What you could do is create a bucket with all Documents to which no-one has access. A microflow is used to retrieve the Document and creates a copy for the current user and stores it in another entity PersonalDocument, PersonalDocument has an association to the Account entity and thus has access rights. Right after downloading the PersonalDocument you delete it again, that way the link between the user and the Document are never stored.
The only problem i see is that you somehow need to provide the user with a 'key' that he can use to retrieve the PersonalDocument if the user is able to change this key locally then in theory he could brute force access to all documents.
But if you were to store the key in your database then you would implictly still have a way to link documents to users which you want to avoid in the first place.
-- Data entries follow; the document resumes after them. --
Lemma step_resolved association t J st :
  Dict.get (name (target association)) (foundModels st) = Some t ->
  resolveThrough this association = Some J ->
  exists st',
    addHiddenManyToManyModel this association st = Return tt st' /\
    foundModels st' =
    Dict.alter (mergeFlags t) (name (self J))
      (ensureRecord (self J) (foundModels st)).
Proof.
  intros Htarget Hthrough.
  assert (associationType association = BelongsToMany) as Hkind.
  { unfold resolveThrough in Hthrough.
    case_bool_decide; [done|]. by simpl in Hthrough. }
  unfold addHiddenManyToManyModel.
  rewrite bool_decide_eq_true_2 by done. simpl.
  unfold bind at 1, getFoundModels. rewrite Htarget.
  unfold bind at 1.
  destruct (getThroughModelOperations_spec this association st)
    as (st2 & -> & Hst2).
  rewrite Hthrough in *. simpl.
  destruct st2 as [found2 out2]. simpl in Hst2. subst found2.
  set (base := ensureRecord (self J) (foundModels st)).
  assert (Dict.get (name (target association)) base = Some t) as Hbase.
  { unfold base. by rewrite get_ensureRecord, Htarget. }
  unfold bind, readFlag, writeFieldOrThrow, writeField, modifyFoundModels.
  simpl. rewrite Hbase. simpl.
  destruct t as [tbl sel ins upd del].
  destruct ins, upd, del; simpl;
    repeat (rewrite ?DictFacts.get_alter, ?Hbase; simpl;
            try case_decide; simpl);
    (eexists; split; [reflexivity|]); simpl;
    rewrite ?DictFacts.alter_alter;
    first [ apply DictFacts.alter_ext; by intros [? ? [] [] []]
          | symmetry; apply DictFacts.alter_fixed; by intros [? ? [] [] []] ].
Qed.

Lemma step_unresolved association t st :
  associationType association = BelongsToMany ->
  Dict.get (name (target association)) (foundModels st) = Some t ->
  resolveThrough this association = None ->
  foundModels (finalState (addHiddenManyToManyModel this association st))
  = foundModels st /\
  returns (addHiddenManyToManyModel this association st)
  = negb (hasWriteFlag t).
Proof.
  intros Hkind Htarget Hthrough.
  assert (exists st2,
    addHiddenManyToManyModel this association st =
    (let* ins := readFlag isInsert (name (target association)) in
     let* _ := if ins then writeFieldOrThrow setInsert None else ret tt in
     let* upd := readFlag isUpdate (name (target association)) in
     let* _ := if upd then writeFieldOrThrow setUpdate None else ret tt in
     let* del := readFlag isDelete (name (target association)) in
     if del then writeFieldOrThrow setDelete None else ret tt) st2 /\
    foundModels st2 = foundModels st) as (st2 & -> & Hst2).
  { unfold addHiddenManyToManyModel.
    rewrite bool_decide_eq_true_2 by done. simpl.
    unfold bind at 1, getFoundModels. rewrite Htarget.
    unfold bind at 1.
    destruct (getThroughModelOperations_spec this association st)
      as (st2 & -> & Hst2).
    rewrite Hthrough in *. by exists st2. }
  unfold bind, readFlag, hasWriteFlag.
  destruct t as [tbl sel ins upd del].
  destruct ins, upd, del; simpl;
    repeat (rewrite ?Hst2, ?Htarget; simpl); done.
Qed.

Lemma returns_Return {A} (o : Outcome A) :
  returns o = true -> exists a st', o = Return a st'.
Proof. destruct o as [a st'|]; [|done]. by exists a, st'. Qed.
End CompletionStep.

(** ** The completion pass as a whole *)

Section CompletionPass.
Context (this : SequelizeParser).

Lemma pass_reaches_model (R : relation ParserState) `{!PreOrder R}
    st st' modelName :
  (forall k m a,
     availableModels this !! k = Some m ->
     a ∈ Dict.values (associations m) ->
     stable R (addHiddenManyToManyModel this a)) ->
  addHiddenManyToManyModels this st = Return tt st' ->
  modelName ∈ Dict.keys (foundModels st) ->
  exists model s1 s2,
    availableModels this !! modelName = Some model /\
    R st s1 /\
    forEach (addHiddenManyToManyModel this)
      (Dict.values (associations model)) s1 = Return tt s2 /\
    R s2 st'.
Proof.
  intros Hstep Hrun Hk.
  unfold addHiddenManyToManyModels, bind at 1, getFoundModels in Hrun.
  apply (forEach_Return_elem R) with (x := modelName) in Hrun
    as (s1 & s2 & H1 & Hbody & H2); [| |done].
  - destruct (availableModels this !! modelName) as [model|]; [|done].
    by exists model, s1, s2.
  - apply Forall_forall. intros k _.
    destruct (availableModels this !! k) as [m|] eqn:Hm;
      [|apply stable_throw, _].
    apply stable_forEach; [apply _|]. apply Forall_forall. intros a Ha.
    by eapply Hstep.
Qed.

Lemma pass_reaches_step (R : relation ParserState) `{!PreOrder R}
    st st' modelName model a :
  (forall k m a,
     availableModels this !! k = Some m ->
     a ∈ Dict.values (associations m) ->
     stable R (addHiddenManyToManyModel this a)) ->
  addHiddenManyToManyModels this st = Return tt st' ->
  modelName ∈ Dict.keys (foundModels st) ->
  availableModels this !! modelName = Some model ->
  a ∈ Dict.values (associations model) ->
  exists s1 s2,
    R st s1 /\
    addHiddenManyToManyModel this a s1 = Return tt s2 /\
    R s2 st'.
Proof.
  intros Hstep Hrun Hk Hm Ha.
  destruct (pass_reaches_model R st st' modelName Hstep Hrun Hk)
    as (model' & sa & sb & Hm' & Hsa & Hloop & Hsb).
  assert (model' = model) as -> by congruence.
  apply (forEach_Return_elem R) with (x := a) in Hloop
    as (s1 & s2 & H1 & Hrun_a & H2); [| |done].
  - exists s1, s2. split; [by etrans|]. split; [done|]. by etrans.
  - apply Forall_forall. intros a' Ha'. by eapply Hstep.
Qed.
End CompletionPass.

Lemma mergeFlags_new t model :
  mergeFlags t (newModelOperations model)
  = mkOps (getSequelizeModelTableName model) true
      (isInsert t) (isUpdate t) (isDelete t).
Proof. reflexivity. Qed.

(** C2 fails on the code.  The registry holds [User], [Role], [Tag] and
    [UserRole]; [User] lists [tags] (many-to-many to [Tag] through
    [UserTag], which is not registered) before [roles] (many-to-many to
    [Role] through [UserRole]).  The traversal of
    [import { User } from './models'; Role.create(); Tag.create();]
    returns with records for [User], [Role] (insert) and [Tag] (insert).
    At that point [User] is in the store, its association [roles]
    resolves to the registered [UserRole], [UserRole] has no record and
    the target [Role] has one with insert set: everything the claim asks
    for.  The completion pass nevertheless leaves no record for
    [UserRole]: at [User.tags], which comes first, it reports the missing
    [UserTag] and throws on writing the insert flag of [Tag] through the
    undefined through-record, so [User.roles] is never reached. *)
Lemma C2_completion_pass_stops_before_join :
  let this := mkParser modelsWithoutTagJoin noOptions sampleChecker
                [createRoleAndTagFile] in
  let traversed :=
    mkState [ selectOnly userRef;
              ("Role", mkOps "roles" true true false false);
              ("Tag", mkOps "tags" true true false false) ] [] in
  let stopped :=
    mkState (foundModels traversed)
      [ ThroughModelNotFound "UserTag" BelongsToMany "User" ] in
  forEach
    (fun sourceFile =>
       if isDeclarationFile sourceFile then ret tt
       else forEach (nodeVisitor this) (statements sourceFile))
    (getSourceFiles this) initialState = Return tt traversed /\
  "User" ∈ Dict.keys (foundModels traversed) /\
  availableModels this !! "User" = Some TaggedUser /\
  rolesOfUser ∈ Dict.values (associations TaggedUser) /\
  resolveThrough this rolesOfUser = Some UserRole /\
  Dict.get "UserRole" (foundModels traversed) = None /\
  Dict.get "Role" (foundModels traversed)
  = Some (mkOps "roles" true true false false) /\
  addHiddenManyToManyModels this traversed
  = Throw (TypeError "Cannot set properties of undefined") stopped /\
  Dict.get "UserRole" (foundModels stopped) = None /\
  getModelsFromSourceFiles (sampleHost [createRoleAndTagFile]) "/app"
    modelsWithoutTagJoin noOptions
  = Throw (TypeError "Cannot set properties of undefined") stopped.
Proof.
  repeat split; try (vm_compute; reflexivity).
  - vm_compute. apply list_elem_of_here.
  - vm_compute. apply list_elem_of_further, list_elem_of_here.
Qed.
Besides these two options i see no other way to achieve what you want.
Hi Rochus,
You can certainly create another entity called downloadDocument that is a specialization of personalDocument. Here you could grant read access rights to everyone, then make a copy of this and never commit it. Therefore there would never be anything in the table that users could see. You could even add [currentUser] access rules to this entity and then commit it so that the specific user could access all the documents they have downloaded. You could set the association to current user when you copy this from personalDocument to downloadDocument. That could work to meet this specific need.
However if you are looking for a 'best practice' here, I would strongly recommend reconsidering the policy that prevents an account from being associated. If you set this association and use it to drive security rules, then this is just as secure as creating a new entity and setting a new association I would think. I know a company policy is probably something that can't easily be changed but I don't think the existence of an association is a security risk when done properly.